### ACTION ITEM
From the line with "throw (NoStaticBinding cgroup)" to the line with "Definition unenforceable (p", retype every line exactly, including those two, and leave out the rest of the data below.

### GIVEN DATA
++++++++++

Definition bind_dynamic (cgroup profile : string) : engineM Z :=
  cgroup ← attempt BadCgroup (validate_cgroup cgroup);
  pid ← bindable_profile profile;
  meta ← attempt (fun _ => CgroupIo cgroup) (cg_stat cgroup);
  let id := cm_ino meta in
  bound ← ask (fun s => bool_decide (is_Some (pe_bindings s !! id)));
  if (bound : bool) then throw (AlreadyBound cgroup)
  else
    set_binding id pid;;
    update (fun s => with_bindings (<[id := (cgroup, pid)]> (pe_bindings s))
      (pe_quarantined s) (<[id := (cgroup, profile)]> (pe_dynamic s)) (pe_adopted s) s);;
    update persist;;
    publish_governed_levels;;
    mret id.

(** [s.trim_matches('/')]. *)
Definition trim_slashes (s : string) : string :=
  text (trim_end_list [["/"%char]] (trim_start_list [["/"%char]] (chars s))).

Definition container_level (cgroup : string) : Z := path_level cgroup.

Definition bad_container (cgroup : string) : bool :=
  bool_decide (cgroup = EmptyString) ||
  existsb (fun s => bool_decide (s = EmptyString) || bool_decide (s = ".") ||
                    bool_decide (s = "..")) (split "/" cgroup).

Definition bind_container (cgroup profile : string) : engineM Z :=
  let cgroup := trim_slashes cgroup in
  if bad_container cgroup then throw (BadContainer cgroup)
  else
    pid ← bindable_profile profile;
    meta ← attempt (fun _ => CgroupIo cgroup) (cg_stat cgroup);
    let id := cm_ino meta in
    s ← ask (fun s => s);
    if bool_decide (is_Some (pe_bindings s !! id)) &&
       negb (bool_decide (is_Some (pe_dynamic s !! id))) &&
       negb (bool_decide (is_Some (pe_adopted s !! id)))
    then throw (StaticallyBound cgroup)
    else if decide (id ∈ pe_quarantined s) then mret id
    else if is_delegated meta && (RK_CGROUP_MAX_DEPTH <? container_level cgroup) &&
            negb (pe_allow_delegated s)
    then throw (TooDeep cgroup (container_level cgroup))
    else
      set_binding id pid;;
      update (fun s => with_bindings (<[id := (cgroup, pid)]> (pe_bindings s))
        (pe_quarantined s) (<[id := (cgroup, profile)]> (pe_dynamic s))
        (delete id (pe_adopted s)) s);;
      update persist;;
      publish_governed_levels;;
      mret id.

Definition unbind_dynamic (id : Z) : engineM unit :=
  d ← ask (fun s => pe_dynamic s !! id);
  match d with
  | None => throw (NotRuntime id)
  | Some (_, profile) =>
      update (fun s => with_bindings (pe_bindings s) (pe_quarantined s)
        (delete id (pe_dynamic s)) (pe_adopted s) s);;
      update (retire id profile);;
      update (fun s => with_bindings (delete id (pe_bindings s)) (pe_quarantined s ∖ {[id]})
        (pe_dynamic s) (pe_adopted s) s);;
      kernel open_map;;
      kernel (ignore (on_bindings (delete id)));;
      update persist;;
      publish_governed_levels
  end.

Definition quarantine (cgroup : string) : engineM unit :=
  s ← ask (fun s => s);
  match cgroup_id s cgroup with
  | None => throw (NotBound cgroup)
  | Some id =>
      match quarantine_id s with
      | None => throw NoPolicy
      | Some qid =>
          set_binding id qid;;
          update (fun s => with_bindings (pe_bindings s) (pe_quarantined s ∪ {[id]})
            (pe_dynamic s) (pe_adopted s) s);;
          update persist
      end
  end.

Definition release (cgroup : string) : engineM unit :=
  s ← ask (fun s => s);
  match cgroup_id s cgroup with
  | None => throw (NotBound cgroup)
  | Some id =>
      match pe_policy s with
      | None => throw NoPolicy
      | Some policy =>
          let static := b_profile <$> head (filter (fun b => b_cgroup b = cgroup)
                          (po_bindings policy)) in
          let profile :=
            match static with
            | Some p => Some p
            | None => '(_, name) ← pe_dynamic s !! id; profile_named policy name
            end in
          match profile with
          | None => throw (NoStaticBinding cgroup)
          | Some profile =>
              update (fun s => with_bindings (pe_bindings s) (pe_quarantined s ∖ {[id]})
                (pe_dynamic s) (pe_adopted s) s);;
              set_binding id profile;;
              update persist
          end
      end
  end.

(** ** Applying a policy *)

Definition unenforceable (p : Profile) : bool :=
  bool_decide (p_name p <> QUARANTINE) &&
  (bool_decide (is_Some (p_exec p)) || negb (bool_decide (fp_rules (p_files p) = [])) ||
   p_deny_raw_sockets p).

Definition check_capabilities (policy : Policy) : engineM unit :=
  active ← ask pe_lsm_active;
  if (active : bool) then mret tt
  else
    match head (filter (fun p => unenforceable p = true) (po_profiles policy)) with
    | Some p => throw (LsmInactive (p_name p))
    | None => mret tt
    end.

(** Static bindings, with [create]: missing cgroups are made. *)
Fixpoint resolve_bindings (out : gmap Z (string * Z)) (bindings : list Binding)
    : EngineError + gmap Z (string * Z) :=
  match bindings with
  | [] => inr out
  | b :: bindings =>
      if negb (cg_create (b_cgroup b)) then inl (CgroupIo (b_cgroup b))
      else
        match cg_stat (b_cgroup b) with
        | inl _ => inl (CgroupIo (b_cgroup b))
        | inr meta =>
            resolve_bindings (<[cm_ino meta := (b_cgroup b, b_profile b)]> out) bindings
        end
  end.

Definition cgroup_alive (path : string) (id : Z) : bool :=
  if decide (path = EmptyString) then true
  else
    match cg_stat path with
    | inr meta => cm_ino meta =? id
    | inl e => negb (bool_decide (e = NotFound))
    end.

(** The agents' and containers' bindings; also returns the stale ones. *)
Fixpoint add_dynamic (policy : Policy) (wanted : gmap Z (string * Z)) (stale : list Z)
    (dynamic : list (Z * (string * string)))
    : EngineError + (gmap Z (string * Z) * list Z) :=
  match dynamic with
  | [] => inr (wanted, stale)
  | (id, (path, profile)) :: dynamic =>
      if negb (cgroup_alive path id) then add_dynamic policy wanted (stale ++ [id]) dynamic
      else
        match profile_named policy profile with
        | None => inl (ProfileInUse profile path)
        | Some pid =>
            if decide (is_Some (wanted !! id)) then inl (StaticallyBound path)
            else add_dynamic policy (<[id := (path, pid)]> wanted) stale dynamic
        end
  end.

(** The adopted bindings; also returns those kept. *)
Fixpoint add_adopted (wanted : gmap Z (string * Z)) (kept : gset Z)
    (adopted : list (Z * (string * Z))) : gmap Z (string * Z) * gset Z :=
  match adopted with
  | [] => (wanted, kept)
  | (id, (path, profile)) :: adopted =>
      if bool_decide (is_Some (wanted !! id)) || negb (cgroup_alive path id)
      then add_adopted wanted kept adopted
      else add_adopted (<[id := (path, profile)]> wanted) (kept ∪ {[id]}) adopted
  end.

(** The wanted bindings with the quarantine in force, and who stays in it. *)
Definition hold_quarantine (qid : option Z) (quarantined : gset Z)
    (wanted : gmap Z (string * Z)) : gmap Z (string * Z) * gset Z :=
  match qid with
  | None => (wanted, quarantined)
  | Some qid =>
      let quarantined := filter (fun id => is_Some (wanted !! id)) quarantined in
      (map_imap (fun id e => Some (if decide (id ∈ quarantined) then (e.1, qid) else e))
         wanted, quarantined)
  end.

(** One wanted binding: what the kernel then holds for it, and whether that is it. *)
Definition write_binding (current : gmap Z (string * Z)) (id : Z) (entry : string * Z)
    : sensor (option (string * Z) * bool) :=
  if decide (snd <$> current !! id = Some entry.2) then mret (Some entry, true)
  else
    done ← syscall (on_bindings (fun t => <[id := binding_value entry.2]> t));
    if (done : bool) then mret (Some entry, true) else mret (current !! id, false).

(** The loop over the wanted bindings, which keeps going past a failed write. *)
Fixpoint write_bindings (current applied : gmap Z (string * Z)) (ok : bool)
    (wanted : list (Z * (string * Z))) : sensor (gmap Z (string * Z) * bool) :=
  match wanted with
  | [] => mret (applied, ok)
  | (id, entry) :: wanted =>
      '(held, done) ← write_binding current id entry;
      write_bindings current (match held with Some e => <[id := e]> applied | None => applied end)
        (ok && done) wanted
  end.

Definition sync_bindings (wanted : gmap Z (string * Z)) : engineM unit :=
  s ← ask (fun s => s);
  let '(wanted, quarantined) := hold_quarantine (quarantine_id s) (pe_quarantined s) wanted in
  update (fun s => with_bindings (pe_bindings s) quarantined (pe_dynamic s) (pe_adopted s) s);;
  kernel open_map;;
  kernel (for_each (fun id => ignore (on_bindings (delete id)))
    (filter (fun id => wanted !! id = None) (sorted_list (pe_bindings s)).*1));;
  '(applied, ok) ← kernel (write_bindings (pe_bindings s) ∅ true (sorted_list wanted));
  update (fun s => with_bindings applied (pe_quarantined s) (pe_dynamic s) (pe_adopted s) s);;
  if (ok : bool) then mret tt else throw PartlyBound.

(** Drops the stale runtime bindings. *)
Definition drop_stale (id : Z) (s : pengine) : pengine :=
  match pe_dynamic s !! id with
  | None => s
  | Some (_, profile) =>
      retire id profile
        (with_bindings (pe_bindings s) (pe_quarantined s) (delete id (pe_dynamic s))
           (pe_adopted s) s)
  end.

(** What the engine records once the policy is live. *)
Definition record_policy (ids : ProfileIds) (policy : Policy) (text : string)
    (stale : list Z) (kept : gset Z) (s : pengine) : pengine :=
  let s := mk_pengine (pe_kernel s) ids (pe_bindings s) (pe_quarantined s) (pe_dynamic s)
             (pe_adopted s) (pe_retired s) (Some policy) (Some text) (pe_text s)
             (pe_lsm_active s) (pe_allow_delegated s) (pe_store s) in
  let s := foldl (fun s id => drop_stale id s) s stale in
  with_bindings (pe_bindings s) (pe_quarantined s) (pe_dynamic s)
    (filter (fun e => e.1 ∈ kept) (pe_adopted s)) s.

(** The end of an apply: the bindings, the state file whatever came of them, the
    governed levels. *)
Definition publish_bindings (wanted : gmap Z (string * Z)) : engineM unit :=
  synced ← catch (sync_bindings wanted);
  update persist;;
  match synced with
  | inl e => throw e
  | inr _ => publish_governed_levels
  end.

++++++++++

### SOLUTION TO THE EXERCISE
          | None => throw (NoStaticBinding cgroup)
          | Some profile =>
              update (fun s => with_bindings (pe_bindings s) (pe_quarantined s ∖ {[id]})
                (pe_dynamic s) (pe_adopted s) s);;
              set_binding id profile;;
              update persist
          end
      end
  end.

(** ** Applying a policy *)

Definition unenforceable (p : Profile) : bool :=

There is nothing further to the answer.